Records for processing:
......
Lemma replay_after_relay requests w w' done tail :
  Forall (fun q => Req_Channel q = forgeChannelLoginWrapper) requests ->
  fr_exchanges (rw_relay w) = done ->
  each relayForgeLoginRequest requests w = (Ret tt, w') ->
  exists more, fr_exchanges (rw_relay w') = done ++ more
  /\ cached_responses (done ++ more ++ tail) (length done) requests (rw_backend w)
     = (Ret (length done + length requests)%nat, rw_backend w').
Proof.
  intros Hf. revert w done. induction Hf as [|q requests Hq _ IH]; intros w done Hd E.
  - injection E as <-. exists []. rewrite app_nil_r, Nat.add_0_r. done.
  - cbn [each] in E. apply ST_bind_Ret in E as ([] & w1 & E1 & E).
    unfold relayForgeLoginRequest in E1. rewrite bool_decide_eq_true_2 in E1 by done. cbn [negb] in E1.
    destruct (relay_records q w w1 Hq E1) as (e & Hex & Hm & Hb). rewrite Hd in Hex.
    destruct (IH w1 (done ++ [e]) Hex E) as (more & Hmore & Hc). exists ([e] ++ more).
    rewrite <- app_assoc in Hmore. split; [done|]. cbn [cached_responses]. unfold mbind, ST_bind.
    rewrite (cached_response_hit _ _ e q (rw_backend w) (rw_backend w1)).
    + rewrite length_app, Nat.add_1_r, <- app_assoc in Hc. cbn [app length] in *. by rewrite Hc, Nat.add_succ_r.
    + rewrite lookup_app_r, Nat.sub_diag by lia. done.
    + by apply Hm.
    + destruct (Ex_NoResponse e); [by rewrite Hb|exact Hb].
Qed.

End ForgeSpec.

(** C22: the recording of a Forge login is bounded, whatever the backend asks
    and whatever the client answers. After any sequence of login requests
    relayed from a fresh relay, also when one of them failed, at most 512
    exchanges of at most 1 MiB per message are held, the byte counter is
    exactly the size of the recording and never exceeds 8 MiB; and what
    [commit] puts into the server's cache is that recording. *)
Theorem forge_recording_bounded `{A0 : AES} `{ZL : Zlib} (client backend : Side) (requests : list LoginPluginRequest)
    (server : ServerState) :
  let w := snd (each relayForgeLoginRequest requests (mkRelayWorld (newForgeLoginRelay client) backend)) in
  relay_ok (rw_relay w)
  /\ (total_size (forgeLoginCache server) <= 8388608 ->
      total_size (forgeLoginCache (final (commit (rw_relay w) server))) <= 8388608).
Proof.
  intros w.
  assert (relay_ok (rw_relay w)) as Hok by apply relayed_ok.
  split; [done|]. intros Hs. unfold commit. destruct (fr_exchanges (rw_relay w)) as [|e es] eqn:E; [done|].
  change (total_size (e :: es) <= 8388608). destruct Hok as (_ & H2 & H3 & _). rewrite E in H2. by rewrite <- H2.
Qed.

(** C10: the recording stands in for the client. If a live Forge login of a
    client ended well, then a backend connection in the same state that asks
    the same wrapper requests is answered from the recording alone, without
    any client, and receives byte for byte what the live relay had sent. *)
Theorem forge_replay_refines_relay `{A0 : AES} `{ZL : Zlib} (client backend : Side) (requests : list LoginPluginRequest)
    (w' : RelayWorld) :
  Forall (fun q => Req_Channel q = forgeChannelLoginWrapper) requests ->
  each relayForgeLoginRequest requests (mkRelayWorld (newForgeLoginRelay client) backend) = (Ret tt, w') ->
  cached_responses (fr_exchanges (rw_relay w')) 0 requests backend = (Ret (length requests), rw_backend w').
Proof.
  intros Hf E. destruct (replay_after_relay requests (mkRelayWorld (newForgeLoginRelay client) backend) w' [] [] Hf eq_refl E) as (more & Hm & Hc).
  rewrite app_nil_r in Hc. by rewrite Hm.
Qed.

(** A synthesised reply of the older Forge protocol does not answer the
    request it is meant for. The login wrapper is written where the message id
    and the success flag belong, so a backend reads every reply on the
    handshake channel, whatever request it answers, as one for message 13. *)
Theorem legacy_forge_reply_misframed `{A0 : AES} `{ZL : Zlib} (s : Side) (messageID : Z) (packetID : byte) (data : bytes) :
  IsCompressed (side_client s) = false ->
  exists reply tail,
    respondForgeLoginPacket messageID forgeChannelHandshake packetID data s
    = writePacketTo (NewRawPacket PacketServerLoginPluginResponse reply) s
    /\ DecodeLoginPluginResponse reply = Some (mkLoginPluginResponse 13 true tail).
Proof.
  intros Hc. unfold respondForgeLoginPacket, EncodeWithoutLen. unfold IsCompressed in Hc. unfold Compressed. rewrite Hc.
  unfold encodeUncompressed. set (payload := EncodeVarInt _ ++ _). do 2 eexists. split; [reflexivity|].
  wire_bytes. unfold str_enc. change (i32 (Zlen forgeChannelHandshake)) with 13. rewrite <- app_assoc.
  change (forgeChannelHandshake ++ payload) with ([x66] ++ (str "ml:handshake" ++ payload)).
  apply (decode_two_rest varInt read_bool mkLoginPluginResponse); [apply codec_reads; split; vm_compute; congruence|].
  intros d p t E. unfold read_bool. rewrite (remaining_unread d p _ _ E) by done.
  rewrite (proj2 (Z.ltb_ge _ 1)) by (unfold Zlen; cbn [length]; lia).
  cbn [rdata rpos]. by rewrite (drop_lookup d p _ _ E), advance_mk.
Qed.

(** The synthesised mod list reply repeats the mods and channels of the server
    and pairs each registry with an empty marker. *)
Lemma read_strs_reads l : Forall (fun s => Zlen s <= 32767) l -> reads (read_strs (length l)) (concat (map str_enc l)) l.
Proof.
  induction 1 as [|s l Hs _ IH]; cbn [length read_strs map concat]; [apply reads_ret|].
  eapply reads_bind; [apply str_codec_reads; lia|]. by apply reads_bind_ret.
Qed.

Lemma strVec_reads l : Forall (fun s => Zlen s <= 32767) l -> Zlen l < 2 ^ 31 -> reads strVec (strings_enc l) l.
Proof.
  intros Hl Hn. assert (is_i32 (Zlen l)) by (unfold is_sint, Zlen in *; zpow; lia).
  unfold strVec, strings_enc, packetDecoder_varInt. rewrite sintw_id by done. eapply reads_bind; [by apply codec_reads|].
  rewrite (proj2 (Z.ltb_ge _ 0)) by (unfold Zlen; lia). unfold Zlen. rewrite Nat2Z.id. by apply read_strs_reads.
Qed.

Definition pair_enc (p : bytes * bytes) : bytes := str_enc (fst p) ++ str_enc (snd p).
Definition pairs_enc (l : list (bytes * bytes)) : bytes := EncodeVarInt (i32 (Zlen l)) ++ concat (map pair_enc l).
Definition pair_ok (p : bytes * bytes) : Prop := Zlen (fst p) <= 32767 /\ Zlen (snd p) <= 32767.

Lemma read_pairs_reads l : Forall pair_ok l -> reads (read_pairs (length l)) (concat (map pair_enc l)) l.
Proof.
  induction 1 as [|[a b] l [Ha Hb] _ IH]; cbn [length read_pairs map concat]; [apply reads_ret|]. unfold pair_enc at 1.
  cbn [fst snd] in *. rewrite <- app_assoc. eapply reads_bind; [apply str_codec_reads; lia|].
  eapply reads_bind; [apply str_codec_reads; lia|]. apply (reads_bind_ret _ (fun l => (a, b) :: l)), IH.
Qed.

Lemma strPairVec_reads l : Forall pair_ok l -> Zlen l < 2 ^ 31 -> reads strPairVec (pairs_enc l) l.
Proof.
  intros Hl Hn. assert (is_i32 (Zlen l)) by (unfold is_sint, Zlen in *; zpow; lia).
  unfold strPairVec, pairs_enc, packetDecoder_varInt. rewrite sintw_id by done. eapply reads_bind; [by apply codec_reads|].
  rewrite (proj2 (Z.ltb_ge _ 0)) by (unfold Zlen; lia). unfold Zlen. rewrite Nat2Z.id. by apply read_pairs_reads.
Qed.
......
Copy out all of the data exactly, leaving nothing out.

Lemma replay_after_relay requests w w' done tail :
  Forall (fun q => Req_Channel q = forgeChannelLoginWrapper) requests ->
  fr_exchanges (rw_relay w) = done ->
  each relayForgeLoginRequest requests w = (Ret tt, w') ->
  exists more, fr_exchanges (rw_relay w') = done ++ more
  /\ cached_responses (done ++ more ++ tail) (length done) requests (rw_backend w)
     = (Ret (length done + length requests)%nat, rw_backend w').
Proof.
  intros Hf. revert w done. induction Hf as [|q requests Hq _ IH]; intros w done Hd E.
  - injection E as <-. exists []. rewrite app_nil_r, Nat.add_0_r. done.
  - cbn [each] in E. apply ST_bind_Ret in E as ([] & w1 & E1 & E).
    unfold relayForgeLoginRequest in E1. rewrite bool_decide_eq_true_2 in E1 by done. cbn [negb] in E1.
    destruct (relay_records q w w1 Hq E1) as (e & Hex & Hm & Hb). rewrite Hd in Hex.
    destruct (IH w1 (done ++ [e]) Hex E) as (more & Hmore & Hc). exists ([e] ++ more).
    rewrite <- app_assoc in Hmore. split; [done|]. cbn [cached_responses]. unfold mbind, ST_bind.
    rewrite (cached_response_hit _ _ e q (rw_backend w) (rw_backend w1)).
    + rewrite length_app, Nat.add_1_r, <- app_assoc in Hc. cbn [app length] in *. by rewrite Hc, Nat.add_succ_r.
    + rewrite lookup_app_r, Nat.sub_diag by lia. done.
    + by apply Hm.
    + destruct (Ex_NoResponse e); [by rewrite Hb|exact Hb].
Qed.

End ForgeSpec.

(** C22: the recording of a Forge login is bounded, whatever the backend asks
    and whatever the client answers. After any sequence of login requests
    relayed from a fresh relay, also when one of them failed, at most 512
    exchanges of at most 1 MiB per message are held, the byte counter is
    exactly the size of the recording and never exceeds 8 MiB; and what
    [commit] puts into the server's cache is that recording. *)
Theorem forge_recording_bounded `{A0 : AES} `{ZL : Zlib} (client backend : Side) (requests : list LoginPluginRequest)
    (server : ServerState) :
  let w := snd (each relayForgeLoginRequest requests (mkRelayWorld (newForgeLoginRelay client) backend)) in
  relay_ok (rw_relay w)
  /\ (total_size (forgeLoginCache server) <= 8388608 ->
      total_size (forgeLoginCache (final (commit (rw_relay w) server))) <= 8388608).
Proof.
  intros w.
  assert (relay_ok (rw_relay w)) as Hok by apply relayed_ok.
  split; [done|]. intros Hs. unfold commit. destruct (fr_exchanges (rw_relay w)) as [|e es] eqn:E; [done|].
  change (total_size (e :: es) <= 8388608). destruct Hok as (_ & H2 & H3 & _). rewrite E in H2. by rewrite <- H2.
Qed.

(** C10: the recording stands in for the client. If a live Forge login of a
    client ended well, then a backend connection in the same state that asks
    the same wrapper requests is answered from the recording alone, without
    any client, and receives byte for byte what the live relay had sent. *)
Theorem forge_replay_refines_relay `{A0 : AES} `{ZL : Zlib} (client backend : Side) (requests : list LoginPluginRequest)
    (w' : RelayWorld) :
  Forall (fun q => Req_Channel q = forgeChannelLoginWrapper) requests ->
  each relayForgeLoginRequest requests (mkRelayWorld (newForgeLoginRelay client) backend) = (Ret tt, w') ->
  cached_responses (fr_exchanges (rw_relay w')) 0 requests backend = (Ret (length requests), rw_backend w').
Proof.
  intros Hf E. destruct (replay_after_relay requests (mkRelayWorld (newForgeLoginRelay client) backend) w' [] [] Hf eq_refl E) as (more & Hm & Hc).
  rewrite app_nil_r in Hc. by rewrite Hm.
Qed.

(** A synthesised reply of the older Forge protocol does not answer the
    request it is meant for. The login wrapper is written where the message id
    and the success flag belong, so a backend reads every reply on the
    handshake channel, whatever request it answers, as one for message 13. *)
Theorem legacy_forge_reply_misframed `{A0 : AES} `{ZL : Zlib} (s : Side) (messageID : Z) (packetID : byte) (data : bytes) :
  IsCompressed (side_client s) = false ->
  exists reply tail,
    respondForgeLoginPacket messageID forgeChannelHandshake packetID data s
    = writePacketTo (NewRawPacket PacketServerLoginPluginResponse reply) s
    /\ DecodeLoginPluginResponse reply = Some (mkLoginPluginResponse 13 true tail).
Proof.
  intros Hc. unfold respondForgeLoginPacket, EncodeWithoutLen. unfold IsCompressed in Hc. unfold Compressed. rewrite Hc.
  unfold encodeUncompressed. set (payload := EncodeVarInt _ ++ _). do 2 eexists. split; [reflexivity|].
  wire_bytes. unfold str_enc. change (i32 (Zlen forgeChannelHandshake)) with 13. rewrite <- app_assoc.
  change (forgeChannelHandshake ++ payload) with ([x66] ++ (str "ml:handshake" ++ payload)).
  apply (decode_two_rest varInt read_bool mkLoginPluginResponse); [apply codec_reads; split; vm_compute; congruence|].
  intros d p t E. unfold read_bool. rewrite (remaining_unread d p _ _ E) by done.
  rewrite (proj2 (Z.ltb_ge _ 1)) by (unfold Zlen; cbn [length]; lia).
  cbn [rdata rpos]. by rewrite (drop_lookup d p _ _ E), advance_mk.
Qed.

(** The synthesised mod list reply repeats the mods and channels of the server
    and pairs each registry with an empty marker. *)
Lemma read_strs_reads l : Forall (fun s => Zlen s <= 32767) l -> reads (read_strs (length l)) (concat (map str_enc l)) l.
Proof.
  induction 1 as [|s l Hs _ IH]; cbn [length read_strs map concat]; [apply reads_ret|].
  eapply reads_bind; [apply str_codec_reads; lia|]. by apply reads_bind_ret.
Qed.

Lemma strVec_reads l : Forall (fun s => Zlen s <= 32767) l -> Zlen l < 2 ^ 31 -> reads strVec (strings_enc l) l.
Proof.
  intros Hl Hn. assert (is_i32 (Zlen l)) by (unfold is_sint, Zlen in *; zpow; lia).
  unfold strVec, strings_enc, packetDecoder_varInt. rewrite sintw_id by done. eapply reads_bind; [by apply codec_reads|].
  rewrite (proj2 (Z.ltb_ge _ 0)) by (unfold Zlen; lia). unfold Zlen. rewrite Nat2Z.id. by apply read_strs_reads.
Qed.

Definition pair_enc (p : bytes * bytes) : bytes := str_enc (fst p) ++ str_enc (snd p).
Definition pairs_enc (l : list (bytes * bytes)) : bytes := EncodeVarInt (i32 (Zlen l)) ++ concat (map pair_enc l).
Definition pair_ok (p : bytes * bytes) : Prop := Zlen (fst p) <= 32767 /\ Zlen (snd p) <= 32767.

Lemma read_pairs_reads l : Forall pair_ok l -> reads (read_pairs (length l)) (concat (map pair_enc l)) l.
Proof.
  induction 1 as [|[a b] l [Ha Hb] _ IH]; cbn [length read_pairs map concat]; [apply reads_ret|]. unfold pair_enc at 1.
  cbn [fst snd] in *. rewrite <- app_assoc. eapply reads_bind; [apply str_codec_reads; lia|].
  eapply reads_bind; [apply str_codec_reads; lia|]. apply (reads_bind_ret _ (fun l => (a, b) :: l)), IH.
Qed.

Lemma strPairVec_reads l : Forall pair_ok l -> Zlen l < 2 ^ 31 -> reads strPairVec (pairs_enc l) l.
Proof.
  intros Hl Hn. assert (is_i32 (Zlen l)) by (unfold is_sint, Zlen in *; zpow; lia).
  unfold strPairVec, pairs_enc, packetDecoder_varInt. rewrite sintw_id by done. eapply reads_bind; [by apply codec_reads|].
  rewrite (proj2 (Z.ltb_ge _ 0)) by (unfold Zlen; lia). unfold Zlen. rewrite Nat2Z.id. by apply read_pairs_reads.
Qed.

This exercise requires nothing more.